Musings While Building with LLMs
When you’re working with large language models (LLMs) to bring an idea to life, it’s easy to be impressed by how quickly they can write code, generate explanations, or stitch together components. But once you try to build something that actually works end-to-end like a real demo with frontend, backend, integrations, and maybe even some bells and whistles the experience shifts dramatically.

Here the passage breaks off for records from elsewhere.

(* ===== verification/AuthStore.v ===== *)
(** * The in-memory authorization context store

    [pkg/cache/authcontext.go], [MemoryStore].  The cache maps a session id to
    a pointer; a document lives in the heap and [Get] hands out the stored
    pointer, so a caller can change a stored document without calling the
    store ([Poke] below) and an operation that replaces the pointer leaves
    the old document to those who hold it.  Every operation runs under the
    store's mutex and is one atomic step.

    [ttlcache] is modelled as its documentation describes it: an entry is
    found until its expiry; [Get] touches the entry it finds, moving its
    expiry to a full TTL from now, since the store does not disable that;
    [Set] with [DefaultTTL] restarts the TTL and with
    [PreviousOrDefaultTTL] keeps the expiry of an existing entry; the
    eviction callback runs later, on its own goroutine. *)

From S2P Require Import Prelude GoValue AuthContext.

Abbreviation loc := nat.

Inductive cache_error :=
| ErrNil | ErrEmpty | ErrValidation
| ErrNoDocuments
| ErrQuery                       (* no searchable field *)
| ErrForfeited
| ErrAlreadyRedeemed | ErrMaxRedemptions | ErrThumbprintLength
| ErrTXCodeAttemptsExceeded
| ErrSessionMismatch.
#[global] Instance cache_error_eq_dec : EqDecision cache_error.
Proof. solve_decision. Defined.

Record item := mkItem { item_doc : loc; item_expires : Z }.

Record store := mkStore {
  heap : gmap loc AuthorizationContext;
  next : loc;                          (* the allocator *)
  cache : gmap string item;
  indices : gmap string string;
  evicted : list loc                   (* callbacks that have not run yet *)
}.

Definition NewMemoryStore : store := mkStore ∅ 0 ∅ ∅ [].

Definition deref (s : store) (l : loc) : AuthorizationContext := default zero_context (heap s !! l).

(** The document a session id names, expired or not. *)
Definition doc_at (s : store) (sid : string) : option AuthorizationContext :=
  (fun it => deref s (item_doc it)) <$> cache s !! sid.

(** ** The monad of store operations: state, and an error that keeps it *)

Definition M (A : Type) : Type := store → store * result cache_error A.
#[global] Instance M_ret : MRet M := fun A a s => (s, Ok a).
#[global] Instance M_bind : MBind M :=
  fun A B f m s => match m s with (s', Ok a) => f a s' | (s', Err e) => (s', Err e) end.

Definition throw {A} (e : cache_error) : M A := fun s => (s, Err e).
Definition gets {A} (f : store → A) : M A := fun s => (s, Ok (f s)).
Definition modify (f : store → store) : M unit := fun s => (f s, Ok tt).

Definition with_indices (f : gmap string string → gmap string string) (s : store) : store :=
  mkStore (heap s) (next s) (cache s) (f (indices s)) (evicted s).
Definition with_cache (f : gmap string item → gmap string item) (s : store) : store :=
  mkStore (heap s) (next s) (f (cache s)) (indices s) (evicted s).
Definition write_doc (l : loc) (d : AuthorizationContext) (s : store) : store :=
  mkStore (<[l := d]> (heap s)) (next s) (cache s) (indices s) (evicted s).

(** [&copy]: a fresh document. *)
Definition alloc (d : AuthorizationContext) : M loc :=
  fun s => (mkStore (<[next s := d]> (heap s)) (S (next s)) (cache s) (indices s) (evicted s), Ok (next s)).

(** ** Index keys *)

Definition index_key (name value : string) : string := name +:+ ":" +:+ value.

Definition token_access (d : AuthorizationContext) : string :=
  match Token d with Some t => tok_AccessToken t | None => "" end.

Definition index_fields (d : AuthorizationContext) : list (string * string) :=
  [("request_uri", RequestURI d); ("code", Code d); ("state", State d);
   ("verifier_response_code", VerifierResponseCode d);
   ("ephemeral_key_id", EphemeralEncryptionKeyID d); ("request_object_id", RequestObjectID d);
   ("auth_session", AuthSession d); ("issuer_state", IssuerState d);
   ("access_token", token_access d); ("access_token", AccessToken d);
   ("refresh_token", RefreshToken d)].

Recently, I decided to push a fun idea all the way to a functioning demo using LLMs as my main assistants. I relied on them to suggest code, fix bugs, structure the project, and more. Along the way, I discovered what works, what really doesn’t, and a few key practices that made the whole process smoother. More fascinatingly, many of the “hacks” I stumbled upon seem to be practical workarounds for deep, theoretically understood behaviors of these models.
Here are some lessons I learned the hard way, backed by a dive into the research explaining why LLMs behave like this.

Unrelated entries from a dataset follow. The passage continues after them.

Lemma ClaimAuthSession_clears now h s s1 l :
  wf s → unique_holder HAuthSession h s →
  ClaimAuthSession ttl now h s = (s1, Ok l) →
  h ≠ "" ∧ clear_of HAuthSession h s1 ∧ AuthSession (deref s1 l) = "".
Proof.
  intros Hwf Hu. unfold ClaimAuthSession. destruct (str_empty h) eqn:Eh; [done|].
  apply str_empty_false in Eh. unfold claimIndexedHandle.
  intros (s2 & sid & [-> Hi]%resolve_index_inv & H2)%M_bind_Ok.
  apply M_bind_Ok in H2 as (s3 & l0 & (it & Hit & -> & ->)%claim_item_inv & H3).
  run H3. destruct (bool_decide _) eqn:Er; [|done]. apply bool_decide_eq_true in Er. cbn in H3.
  injection H3 as <- <-. set (d := deref _ (item_doc it)) in *.
  split; [done|]. split.
  - eapply (replaced_clear HAuthSession h s sid it); try done.
    + cbn. rewrite lookup_insert_eq. cbn. by rewrite insert_insert_eq.
    + cbn. lia.
    + intros sid' it' _ Hs. unfold deref. cbn.
      rewrite !lookup_insert_ne by (pose proof (Hwf _ _ Hs); lia). done.
    + cbn. lia.
    + unfold deref. cbn. rewrite lookup_insert_eq. cbn. done.
    + cbn. by apply lookup_delete_eq.
  - unfold deref. cbn. rewrite lookup_insert_ne by lia. by rewrite lookup_insert_eq.
Qed.

Lemma ResumeIssuerState_clears now h r s s1 l :
  wf s → unique_holder HIssuerState h s →
  ResumeIssuerState ttl now h (Some r) s = (s1, Ok l) →
  h ≠ "" ∧ clear_of HIssuerState h s1 ∧
  AuthSession (deref s1 l) = r_AuthSession r ∧ IssuerState (deref s1 l) = "".
Proof.
  intros Hwf Hu. unfold ResumeIssuerState. destruct (str_empty h) eqn:Eh; [done|].
  apply str_empty_false in Eh.
  intros (s2 & sid & [-> Hi]%resolve_index_inv & H2)%M_bind_Ok.
  apply M_bind_Ok in H2 as (s3 & l0 & (it & Hit & -> & ->)%claim_item_inv & H3).
  apply M_bind_Ok in H3 as (s4 & d & [= <- Ed] & H3).
  change (deref s (item_doc it) = d) in Ed.
  destruct (bool_decide (IssuerState d = h)) eqn:Er; [|done]. apply bool_decide_eq_true in Er. cbn [negb] in H3.
  remember (applyTo r (set_IssuerState "" d)) as d' eqn:Ed'.
  assert (IssuerState d' = "" ∧ AuthSession d' = r_AuthSession r) as [Hd1 Hd2] by (by subst d').
  clear Ed'. run H3. injection H3 as <- <-. split; [done|]. split.
  - eapply (replaced_clear HIssuerState h s sid it); try done.
    + cbn. congruence.
    + cbn. by rewrite insert_insert_eq.
    + cbn. lia.
    + intros sid' it' Hne Hs. unfold deref. cbn. rewrite lookup_insert_ne by (pose proof (Hwf _ _ Hs); lia).
      rewrite lookup_insert_ne; [done|]. intros E. apply Hne. apply (Hu sid' sid it' it); [done..| |].
      all: cbn; congruence.
    + cbn. pose proof (Hwf _ _ Hit). lia.
    + unfold deref. cbn. rewrite lookup_insert_ne by (pose proof (Hwf _ _ Hit); lia).
      rewrite lookup_insert_eq. cbn. congruence.
    + cbn. apply (clear_put HIssuerState h); [done|cbn; congruence|]. apply drop_indices_None. right.
      by apply (index_key_handle HIssuerState).
  - unfold deref. cbn. by rewrite lookup_insert_eq.
Qed.

Lemma ClaimIssuerState_clears now h lo s s1 l :
  wf s → unique_holder HIssuerState h s →
  ClaimIssuerState ttl nested_valid now h (Some lo) s = (s1, Ok l) →
  h ≠ "" ∧ clear_of HIssuerState h s1 ∧ deref s1 l = set_IssuerState "" (deref s lo).
Proof.
  intros Hwf Hu. unfold ClaimIssuerState. destruct (str_empty h) eqn:Eh; [done|].
  apply str_empty_false in Eh.
  intros (s2 & o & [= <- <-] & H2)%M_bind_Ok. set (o := deref s lo) in *.
  destruct (str_empty (SessionID o)); [done|]. destruct (negb (Validate _ _)); [done|].
  apply M_bind_Ok in H2 as (s2 & sid & [-> Hi]%resolve_index_inv & H2).
  destruct (negb _); [done|].
  apply M_bind_Ok in H2 as (s3 & l0 & (it & Hit & -> & ->)%claim_item_inv & H3).
  run H3. destruct (bool_decide _) eqn:Er; [|done]. apply bool_decide_eq_true in Er. cbn in H3.
  injection H3 as <- <-. split; [done|]. split.
  - eapply (replaced_clear HIssuerState h s sid it); try done.
    + cbn. by rewrite insert_insert_eq.
    + cbn. lia.
    + intros sid' it' Hne Hs. unfold deref. cbn. by rewrite !lookup_insert_ne by (pose proof (Hwf _ _ Hs); lia).
    + cbn. lia.
    + unfold deref. cbn. rewrite lookup_insert_ne by lia. rewrite lookup_insert_eq. by apply not_eq_sym.
    + cbn. apply (clear_put HIssuerState h); [done|by apply not_eq_sym|]. apply lookup_delete_eq.
  - unfold deref. cbn. by rewrite lookup_insert_eq.
Qed.

Lemma RotateRefreshToken_clears now old l s s1 :
  wf s → unique_holder HRefreshToken old s → (l < next s)%nat →
  RefreshToken (deref s l) ≠ old →
  RotateRefreshToken ttl now old (Some l) s = (s1, Ok tt) →
  old ≠ "" ∧ clear_of HRefreshToken old s1.
Proof.
  intros Hwf Hu Hl Hne. unfold RotateRefreshToken. destruct (str_empty old) eqn:Eo; [done|].
  apply str_empty_false in Eo.
  intros (s2 & u & [= <- <-] & H2)%M_bind_Ok. destruct (str_empty _); [done|].
  apply M_bind_Ok in H2 as (s2 & sid & [-> Hi]%resolve_index_inv & H2).
  destruct (negb _); [done|].
  apply M_bind_Ok in H2 as (s3 & l0 & (it & Hit & -> & ->)%get_item_inv & H3).
  run H3. destruct (bool_decide _) eqn:Er; [|done]. apply bool_decide_eq_true in Er. cbn in H3.
  injection H3 as <-. split; [done|].
  eapply (replaced_clear HRefreshToken old s sid it); try done.
  - cbn. by rewrite insert_insert_eq.
  - cbn. apply (clear_put HRefreshToken old); [done|done|]. apply drop_indices_None. right.
    by apply (index_key_handle HRefreshToken).
Qed.

(** A claimed [auth_session] cannot be claimed again: after a successful
    claim, and any run of the store's operations, evictions and caller
    writes in which nobody persists a document carrying that handle, a
    second claim finds no document. The claimed copy carries no handle. *)
Theorem auth_session_claimed_once now now' h s s1 s2 l :
  wf s → unique_holder HAuthSession h s →
  ClaimAuthSession ttl now h s = (s1, Ok l) →
  steps ttl nested_valid (brings_no HAuthSession h) s1 s2 →
  AuthSession (deref s1 l) = "" ∧
  ClaimAuthSession ttl now' h s2 = (s2, Err ErrNoDocuments).
Proof.
  intros Hwf Hu (Hh & Hc & Hl)%ClaimAuthSession_clears Hs; [|done..]. split; [done|].
  apply (steps_clear _ _ _ _ Hh Hs) in Hc. unfold ClaimAuthSession, claimIndexedHandle.
  rewrite (proj2 (str_empty_false h) Hh). pose proof (resolve_clear _ _ _ Hc) as E. cbn in E.
  unfold mbind, M_bind. by rewrite E.
Qed.

(** A resumed [issuer_state] is spent: the returned document carries the
    new [auth_session] and no issuer state, and after any run that does not
    persist the old handle neither of the two claims accepts it again. *)
Theorem issuer_state_resumed_once now now' h r s s1 s2 l :
  wf s → unique_holder HIssuerState h s →
  ResumeIssuerState ttl now h (Some r) s = (s1, Ok l) →
  steps ttl nested_valid (brings_no HIssuerState h) s1 s2 →
  AuthSession (deref s1 l) = r_AuthSession r ∧ IssuerState (deref s1 l) = "" ∧
  (∀ r', ResumeIssuerState ttl now' h (Some r') s2 = (s2, Err ErrNoDocuments)) ∧
  (∀ lo s3 l', ClaimIssuerState ttl nested_valid now' h lo s2 ≠ (s3, Ok l')).
Proof.
  intros Hwf Hu (Hh & Hc & Hl & Hl')%ResumeIssuerState_clears Hs; [|done..]. split; [done|]. split; [done|].
  apply (steps_clear _ _ _ _ Hh Hs) in Hc. pose proof (resolve_clear _ _ _ Hc) as E. cbn in E. split.
  - intros r'. unfold ResumeIssuerState. rewrite (proj2 (str_empty_false h) Hh).
    unfold mbind, M_bind. by rewrite E.
  - intros lo s3 l'. unfold ClaimIssuerState. destruct (str_empty h), lo as [lo|]; try done.
    unfold mbind, M_bind, gets. destruct (str_empty _); [done|]. destruct (negb _); [done|]. by rewrite E.
Qed.

(** Refresh tokens are single-use: once rotated to a document with a
    different token, the old token resolves to no document and a second
    rotation with it fails, after any run that does not persist it again. *)
Theorem refresh_token_rotated_once now now' old l s s1 s2 :
  wf s → unique_holder HRefreshToken old s → (l < next s)%nat →
  RefreshToken (deref s l) ≠ old →
  RotateRefreshToken ttl now old (Some l) s = (s1, Ok tt) →
  steps ttl nested_valid (brings_no HRefreshToken old) s1 s2 →
  GetByRefreshToken ttl now' old s2 = (s2, Err ErrNoDocuments) ∧
  ∀ l' s3, RotateRefreshToken ttl now' old l' s2 ≠ (s3, Ok tt).
Proof.
  intros Hwf Hu Hl Hne (Hh & Hc)%RotateRefreshToken_clears Hs; [|done..].
  apply (steps_clear _ _ _ _ Hh Hs) in Hc. pose proof (resolve_clear _ _ _ Hc) as E. cbn in E. split.
  - unfold GetByRefreshToken, get_by. rewrite (proj2 (str_empty_false old) Hh).
    unfold mbind, M_bind. by rewrite E.
  - intros l' s3. unfold RotateRefreshToken. destruct (str_empty old), l' as [l'|]; try done.
    unfold mbind, M_bind, gets. destruct (str_empty _); try done. by rewrite E.
Qed.
End one_shot.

1. Always Ask for a Directory Structure Right at the Start
Before writing a single line of code, ask the LLM for a full directory structure. Without it, your project becomes a mess. Make the model detail folders, files, and even placeholder comments. This sets the stage and keeps both you and the model aligned on architecture.
While not directly addressed by attention sink research, this relates to the LLM’s limited reasoning capacity and susceptibility to losing track. Providing a clear, stable structure acts as an external “anchor” or scaffold, helping the model (and you) maintain coherence throughout the development process, much like the `<bos>`
token might anchor attention within a sequence ([1]).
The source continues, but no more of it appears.